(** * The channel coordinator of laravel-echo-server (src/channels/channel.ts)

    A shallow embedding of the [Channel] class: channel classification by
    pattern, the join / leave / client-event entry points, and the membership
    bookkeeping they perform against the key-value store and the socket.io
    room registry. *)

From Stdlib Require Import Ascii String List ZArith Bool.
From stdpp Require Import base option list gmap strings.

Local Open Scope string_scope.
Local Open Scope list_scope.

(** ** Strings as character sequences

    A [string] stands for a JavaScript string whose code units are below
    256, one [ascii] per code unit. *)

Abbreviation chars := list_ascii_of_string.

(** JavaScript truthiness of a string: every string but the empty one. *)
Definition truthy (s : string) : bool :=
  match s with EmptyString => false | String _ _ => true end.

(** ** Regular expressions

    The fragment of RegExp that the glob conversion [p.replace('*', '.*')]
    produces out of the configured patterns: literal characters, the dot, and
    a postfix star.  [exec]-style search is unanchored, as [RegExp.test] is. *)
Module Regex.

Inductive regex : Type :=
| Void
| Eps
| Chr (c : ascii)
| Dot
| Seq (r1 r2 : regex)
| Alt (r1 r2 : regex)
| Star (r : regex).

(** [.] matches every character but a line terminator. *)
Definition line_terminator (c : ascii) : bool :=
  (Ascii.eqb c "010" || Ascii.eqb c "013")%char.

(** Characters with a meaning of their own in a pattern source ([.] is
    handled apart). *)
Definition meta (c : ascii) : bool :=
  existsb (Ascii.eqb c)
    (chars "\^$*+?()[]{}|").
################
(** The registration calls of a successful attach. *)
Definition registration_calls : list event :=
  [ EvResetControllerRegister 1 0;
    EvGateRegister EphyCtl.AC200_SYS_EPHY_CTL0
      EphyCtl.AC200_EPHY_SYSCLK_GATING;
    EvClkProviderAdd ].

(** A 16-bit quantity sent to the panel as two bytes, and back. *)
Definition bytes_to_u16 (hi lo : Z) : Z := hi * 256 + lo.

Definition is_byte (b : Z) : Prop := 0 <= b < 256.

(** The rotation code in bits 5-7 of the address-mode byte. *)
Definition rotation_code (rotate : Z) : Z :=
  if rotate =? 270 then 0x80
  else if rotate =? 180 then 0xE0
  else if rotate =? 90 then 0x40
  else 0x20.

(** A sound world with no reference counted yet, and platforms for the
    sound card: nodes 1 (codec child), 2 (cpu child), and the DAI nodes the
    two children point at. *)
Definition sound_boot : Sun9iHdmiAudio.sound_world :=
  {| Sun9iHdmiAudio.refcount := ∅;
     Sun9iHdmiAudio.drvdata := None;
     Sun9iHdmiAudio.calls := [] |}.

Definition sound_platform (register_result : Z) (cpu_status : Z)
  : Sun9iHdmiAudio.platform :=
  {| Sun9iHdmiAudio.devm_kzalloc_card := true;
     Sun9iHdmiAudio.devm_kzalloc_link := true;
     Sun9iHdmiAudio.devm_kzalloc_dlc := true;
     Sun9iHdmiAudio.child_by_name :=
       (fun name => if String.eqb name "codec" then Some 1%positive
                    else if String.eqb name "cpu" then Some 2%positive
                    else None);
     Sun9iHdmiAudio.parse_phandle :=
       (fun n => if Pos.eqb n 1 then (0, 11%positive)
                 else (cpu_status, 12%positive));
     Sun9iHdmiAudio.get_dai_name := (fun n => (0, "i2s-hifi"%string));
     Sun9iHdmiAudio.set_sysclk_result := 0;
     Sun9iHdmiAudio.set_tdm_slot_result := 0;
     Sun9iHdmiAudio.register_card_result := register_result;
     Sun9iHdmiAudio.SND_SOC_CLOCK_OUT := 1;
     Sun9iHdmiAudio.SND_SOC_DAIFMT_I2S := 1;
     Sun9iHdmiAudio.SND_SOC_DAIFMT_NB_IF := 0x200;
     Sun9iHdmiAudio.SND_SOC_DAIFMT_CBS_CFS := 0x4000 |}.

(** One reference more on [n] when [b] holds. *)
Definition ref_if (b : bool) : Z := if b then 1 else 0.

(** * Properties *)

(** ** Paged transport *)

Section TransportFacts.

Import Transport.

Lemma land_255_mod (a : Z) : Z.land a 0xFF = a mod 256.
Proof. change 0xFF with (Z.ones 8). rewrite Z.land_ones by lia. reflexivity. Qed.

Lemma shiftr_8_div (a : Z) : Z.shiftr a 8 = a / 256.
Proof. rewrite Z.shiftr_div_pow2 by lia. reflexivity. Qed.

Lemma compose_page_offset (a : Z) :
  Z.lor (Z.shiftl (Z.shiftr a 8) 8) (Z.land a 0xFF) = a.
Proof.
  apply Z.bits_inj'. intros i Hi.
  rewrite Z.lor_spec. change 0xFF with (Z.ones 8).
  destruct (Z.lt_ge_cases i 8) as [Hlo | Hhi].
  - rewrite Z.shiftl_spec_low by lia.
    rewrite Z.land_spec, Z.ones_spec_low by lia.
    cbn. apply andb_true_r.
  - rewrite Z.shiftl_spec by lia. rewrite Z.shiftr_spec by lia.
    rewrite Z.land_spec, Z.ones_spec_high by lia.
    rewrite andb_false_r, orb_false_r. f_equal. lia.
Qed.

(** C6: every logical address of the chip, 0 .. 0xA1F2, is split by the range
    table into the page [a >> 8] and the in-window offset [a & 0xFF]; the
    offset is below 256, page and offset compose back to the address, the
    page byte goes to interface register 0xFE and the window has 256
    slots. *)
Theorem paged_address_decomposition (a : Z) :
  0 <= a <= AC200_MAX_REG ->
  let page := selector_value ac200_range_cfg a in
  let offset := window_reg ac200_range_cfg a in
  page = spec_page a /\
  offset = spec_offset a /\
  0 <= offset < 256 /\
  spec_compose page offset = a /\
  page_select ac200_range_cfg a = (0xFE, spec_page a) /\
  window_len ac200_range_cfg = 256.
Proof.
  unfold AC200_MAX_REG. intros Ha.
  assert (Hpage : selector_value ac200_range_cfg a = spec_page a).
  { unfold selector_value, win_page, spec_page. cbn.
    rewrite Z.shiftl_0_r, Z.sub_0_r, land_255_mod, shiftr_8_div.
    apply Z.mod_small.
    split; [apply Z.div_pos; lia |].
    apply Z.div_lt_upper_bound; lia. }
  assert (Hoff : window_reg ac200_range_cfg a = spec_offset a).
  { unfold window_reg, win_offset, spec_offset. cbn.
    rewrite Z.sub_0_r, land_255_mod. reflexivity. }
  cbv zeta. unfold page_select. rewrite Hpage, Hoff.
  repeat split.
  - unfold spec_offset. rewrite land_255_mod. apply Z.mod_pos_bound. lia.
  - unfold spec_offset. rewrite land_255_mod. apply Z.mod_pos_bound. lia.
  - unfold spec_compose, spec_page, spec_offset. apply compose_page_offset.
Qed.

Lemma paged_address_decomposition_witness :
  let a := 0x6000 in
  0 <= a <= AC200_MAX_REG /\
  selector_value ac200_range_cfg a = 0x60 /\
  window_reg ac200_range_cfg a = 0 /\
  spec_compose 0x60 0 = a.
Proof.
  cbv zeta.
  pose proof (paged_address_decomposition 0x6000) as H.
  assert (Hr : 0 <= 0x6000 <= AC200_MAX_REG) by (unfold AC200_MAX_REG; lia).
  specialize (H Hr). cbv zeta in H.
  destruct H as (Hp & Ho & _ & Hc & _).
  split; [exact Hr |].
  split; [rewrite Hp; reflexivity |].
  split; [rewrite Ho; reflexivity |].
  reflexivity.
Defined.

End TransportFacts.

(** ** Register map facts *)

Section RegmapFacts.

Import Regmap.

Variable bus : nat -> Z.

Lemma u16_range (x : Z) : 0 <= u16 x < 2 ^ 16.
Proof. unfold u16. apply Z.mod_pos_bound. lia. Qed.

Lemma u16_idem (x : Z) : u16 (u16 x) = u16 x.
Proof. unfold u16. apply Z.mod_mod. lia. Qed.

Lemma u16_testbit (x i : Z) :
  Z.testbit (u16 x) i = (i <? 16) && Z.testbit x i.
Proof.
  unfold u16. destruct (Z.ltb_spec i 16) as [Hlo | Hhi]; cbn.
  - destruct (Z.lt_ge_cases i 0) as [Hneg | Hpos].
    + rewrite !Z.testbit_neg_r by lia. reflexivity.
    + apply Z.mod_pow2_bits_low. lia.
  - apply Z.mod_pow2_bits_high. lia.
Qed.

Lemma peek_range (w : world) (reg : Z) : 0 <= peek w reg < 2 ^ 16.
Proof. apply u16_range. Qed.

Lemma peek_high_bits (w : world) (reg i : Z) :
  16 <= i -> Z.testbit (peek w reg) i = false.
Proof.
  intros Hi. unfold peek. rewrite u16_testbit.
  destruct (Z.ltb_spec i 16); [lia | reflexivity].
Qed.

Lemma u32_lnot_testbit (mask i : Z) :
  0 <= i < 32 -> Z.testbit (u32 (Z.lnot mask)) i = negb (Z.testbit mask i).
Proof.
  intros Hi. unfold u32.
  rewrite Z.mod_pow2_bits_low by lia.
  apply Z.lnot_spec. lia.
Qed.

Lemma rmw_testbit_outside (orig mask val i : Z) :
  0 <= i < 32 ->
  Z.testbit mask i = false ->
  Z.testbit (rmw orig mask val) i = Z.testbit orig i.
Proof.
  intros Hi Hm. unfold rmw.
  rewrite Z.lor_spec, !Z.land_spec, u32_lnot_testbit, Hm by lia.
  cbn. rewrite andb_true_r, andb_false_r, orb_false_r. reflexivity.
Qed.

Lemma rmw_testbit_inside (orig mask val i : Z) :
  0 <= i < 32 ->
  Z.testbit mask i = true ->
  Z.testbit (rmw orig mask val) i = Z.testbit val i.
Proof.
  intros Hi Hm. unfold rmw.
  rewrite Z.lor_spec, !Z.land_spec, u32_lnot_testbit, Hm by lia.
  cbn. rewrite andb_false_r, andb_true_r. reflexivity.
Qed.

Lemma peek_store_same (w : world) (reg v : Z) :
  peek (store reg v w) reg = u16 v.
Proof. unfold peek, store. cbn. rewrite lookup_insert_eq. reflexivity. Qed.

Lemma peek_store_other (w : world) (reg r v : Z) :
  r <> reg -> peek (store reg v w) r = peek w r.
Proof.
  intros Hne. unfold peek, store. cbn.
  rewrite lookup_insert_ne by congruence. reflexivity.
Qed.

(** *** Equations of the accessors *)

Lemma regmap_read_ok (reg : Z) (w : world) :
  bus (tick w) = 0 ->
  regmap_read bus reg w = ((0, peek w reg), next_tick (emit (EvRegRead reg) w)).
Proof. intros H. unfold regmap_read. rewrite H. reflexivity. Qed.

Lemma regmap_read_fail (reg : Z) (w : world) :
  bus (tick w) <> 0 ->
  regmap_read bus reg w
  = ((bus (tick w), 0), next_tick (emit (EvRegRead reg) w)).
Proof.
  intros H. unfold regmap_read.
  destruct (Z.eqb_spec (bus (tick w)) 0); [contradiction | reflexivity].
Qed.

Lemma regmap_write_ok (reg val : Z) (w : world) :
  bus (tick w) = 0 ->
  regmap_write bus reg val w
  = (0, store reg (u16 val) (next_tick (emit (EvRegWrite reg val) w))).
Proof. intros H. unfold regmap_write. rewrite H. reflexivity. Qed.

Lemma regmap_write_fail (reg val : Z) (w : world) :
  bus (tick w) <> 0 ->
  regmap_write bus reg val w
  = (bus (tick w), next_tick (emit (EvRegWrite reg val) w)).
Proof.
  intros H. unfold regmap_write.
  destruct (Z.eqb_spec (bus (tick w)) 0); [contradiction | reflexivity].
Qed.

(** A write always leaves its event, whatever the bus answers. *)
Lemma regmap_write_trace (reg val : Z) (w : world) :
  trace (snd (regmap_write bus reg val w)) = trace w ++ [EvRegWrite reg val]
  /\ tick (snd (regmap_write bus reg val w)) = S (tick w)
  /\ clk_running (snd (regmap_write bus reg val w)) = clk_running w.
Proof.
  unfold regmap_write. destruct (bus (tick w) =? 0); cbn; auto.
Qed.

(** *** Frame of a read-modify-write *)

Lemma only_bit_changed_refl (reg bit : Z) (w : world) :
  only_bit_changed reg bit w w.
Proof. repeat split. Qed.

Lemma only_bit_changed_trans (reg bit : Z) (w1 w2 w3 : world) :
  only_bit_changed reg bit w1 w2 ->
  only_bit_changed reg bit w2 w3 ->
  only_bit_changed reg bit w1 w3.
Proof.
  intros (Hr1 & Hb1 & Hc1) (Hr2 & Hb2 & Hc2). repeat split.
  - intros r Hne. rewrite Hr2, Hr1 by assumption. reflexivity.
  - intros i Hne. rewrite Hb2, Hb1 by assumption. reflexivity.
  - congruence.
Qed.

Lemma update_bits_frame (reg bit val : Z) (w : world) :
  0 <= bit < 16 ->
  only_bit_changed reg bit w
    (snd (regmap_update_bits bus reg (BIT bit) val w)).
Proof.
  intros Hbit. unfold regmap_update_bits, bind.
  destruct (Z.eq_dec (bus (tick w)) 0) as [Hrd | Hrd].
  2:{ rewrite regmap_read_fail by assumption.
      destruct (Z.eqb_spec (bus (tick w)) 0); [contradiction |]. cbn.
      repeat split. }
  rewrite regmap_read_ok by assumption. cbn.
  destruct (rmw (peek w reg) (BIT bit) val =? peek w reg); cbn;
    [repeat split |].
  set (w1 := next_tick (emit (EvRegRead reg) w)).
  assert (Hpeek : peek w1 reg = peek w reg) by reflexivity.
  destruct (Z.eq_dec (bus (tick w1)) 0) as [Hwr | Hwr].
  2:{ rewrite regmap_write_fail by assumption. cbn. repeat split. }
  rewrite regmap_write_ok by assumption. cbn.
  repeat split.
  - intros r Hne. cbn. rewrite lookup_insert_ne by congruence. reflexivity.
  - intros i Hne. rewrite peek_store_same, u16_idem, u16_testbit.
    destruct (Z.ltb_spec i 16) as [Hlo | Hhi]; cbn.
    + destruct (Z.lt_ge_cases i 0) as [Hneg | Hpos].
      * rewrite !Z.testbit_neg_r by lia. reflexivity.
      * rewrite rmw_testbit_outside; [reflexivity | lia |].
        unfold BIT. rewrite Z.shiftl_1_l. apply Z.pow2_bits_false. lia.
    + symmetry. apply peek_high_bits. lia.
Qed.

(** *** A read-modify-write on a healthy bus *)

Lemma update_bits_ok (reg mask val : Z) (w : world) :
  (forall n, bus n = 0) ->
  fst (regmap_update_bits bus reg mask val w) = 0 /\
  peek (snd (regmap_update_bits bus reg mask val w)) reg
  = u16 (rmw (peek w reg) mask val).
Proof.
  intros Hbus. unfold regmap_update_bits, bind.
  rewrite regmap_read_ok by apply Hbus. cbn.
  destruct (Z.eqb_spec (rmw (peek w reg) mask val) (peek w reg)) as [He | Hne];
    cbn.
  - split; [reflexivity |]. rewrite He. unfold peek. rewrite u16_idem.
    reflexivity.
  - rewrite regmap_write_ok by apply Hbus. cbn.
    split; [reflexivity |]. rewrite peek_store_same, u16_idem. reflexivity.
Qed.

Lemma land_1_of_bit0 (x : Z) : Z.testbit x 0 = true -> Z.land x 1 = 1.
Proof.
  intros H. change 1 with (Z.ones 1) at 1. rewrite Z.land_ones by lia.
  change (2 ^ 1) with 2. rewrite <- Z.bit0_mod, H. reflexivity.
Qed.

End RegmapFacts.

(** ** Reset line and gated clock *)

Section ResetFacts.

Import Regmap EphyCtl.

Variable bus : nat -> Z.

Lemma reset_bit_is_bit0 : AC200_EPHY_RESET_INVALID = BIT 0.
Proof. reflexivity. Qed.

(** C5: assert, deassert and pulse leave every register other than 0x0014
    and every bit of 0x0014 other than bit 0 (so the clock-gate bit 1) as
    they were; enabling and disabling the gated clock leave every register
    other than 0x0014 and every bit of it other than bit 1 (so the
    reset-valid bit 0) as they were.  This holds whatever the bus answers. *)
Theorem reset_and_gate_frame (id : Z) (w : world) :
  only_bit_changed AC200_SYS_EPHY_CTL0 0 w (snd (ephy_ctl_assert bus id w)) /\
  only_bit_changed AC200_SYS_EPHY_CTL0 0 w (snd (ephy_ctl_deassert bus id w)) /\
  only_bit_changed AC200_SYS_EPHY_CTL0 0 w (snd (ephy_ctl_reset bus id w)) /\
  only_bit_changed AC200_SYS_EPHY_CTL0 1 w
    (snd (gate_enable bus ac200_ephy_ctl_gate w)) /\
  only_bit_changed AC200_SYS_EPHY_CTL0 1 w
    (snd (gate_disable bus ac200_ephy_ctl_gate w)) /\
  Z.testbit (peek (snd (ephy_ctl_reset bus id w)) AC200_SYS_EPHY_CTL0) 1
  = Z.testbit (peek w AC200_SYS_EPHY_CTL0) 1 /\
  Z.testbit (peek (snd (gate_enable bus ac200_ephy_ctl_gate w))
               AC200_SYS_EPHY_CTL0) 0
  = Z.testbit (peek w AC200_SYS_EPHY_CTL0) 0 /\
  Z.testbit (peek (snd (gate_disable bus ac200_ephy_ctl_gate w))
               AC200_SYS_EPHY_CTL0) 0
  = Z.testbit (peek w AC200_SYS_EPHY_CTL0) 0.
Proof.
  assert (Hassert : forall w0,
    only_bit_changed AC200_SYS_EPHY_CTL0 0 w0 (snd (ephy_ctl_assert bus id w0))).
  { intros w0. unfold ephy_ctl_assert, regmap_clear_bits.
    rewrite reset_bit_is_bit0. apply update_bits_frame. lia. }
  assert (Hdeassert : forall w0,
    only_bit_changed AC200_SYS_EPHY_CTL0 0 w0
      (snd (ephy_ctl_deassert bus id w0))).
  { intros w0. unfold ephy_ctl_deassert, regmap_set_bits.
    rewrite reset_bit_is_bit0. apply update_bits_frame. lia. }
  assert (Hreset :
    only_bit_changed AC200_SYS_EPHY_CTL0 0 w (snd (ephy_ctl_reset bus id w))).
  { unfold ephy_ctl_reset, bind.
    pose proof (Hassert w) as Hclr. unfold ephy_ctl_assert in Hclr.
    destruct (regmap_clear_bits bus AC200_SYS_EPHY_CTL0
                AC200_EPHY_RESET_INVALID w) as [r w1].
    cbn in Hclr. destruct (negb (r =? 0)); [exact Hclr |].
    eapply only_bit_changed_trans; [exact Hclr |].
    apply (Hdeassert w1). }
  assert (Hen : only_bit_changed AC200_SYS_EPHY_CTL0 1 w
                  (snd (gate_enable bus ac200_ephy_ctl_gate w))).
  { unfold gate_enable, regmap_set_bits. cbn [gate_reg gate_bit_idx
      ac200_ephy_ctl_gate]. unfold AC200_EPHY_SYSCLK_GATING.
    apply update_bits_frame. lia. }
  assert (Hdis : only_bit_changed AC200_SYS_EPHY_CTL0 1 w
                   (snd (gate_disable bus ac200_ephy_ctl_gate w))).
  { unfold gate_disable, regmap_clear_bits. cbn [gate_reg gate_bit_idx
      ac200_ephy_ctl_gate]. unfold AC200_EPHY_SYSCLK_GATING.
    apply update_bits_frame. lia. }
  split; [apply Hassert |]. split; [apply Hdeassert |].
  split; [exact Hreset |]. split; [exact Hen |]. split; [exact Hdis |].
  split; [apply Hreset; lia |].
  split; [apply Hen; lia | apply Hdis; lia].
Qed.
################
▸ **What is expected**: Where a line of the data holds the word "RegmapFacts", copy that line.

▸ **Result for this exercise**:
Section RegmapFacts.
End RegmapFacts.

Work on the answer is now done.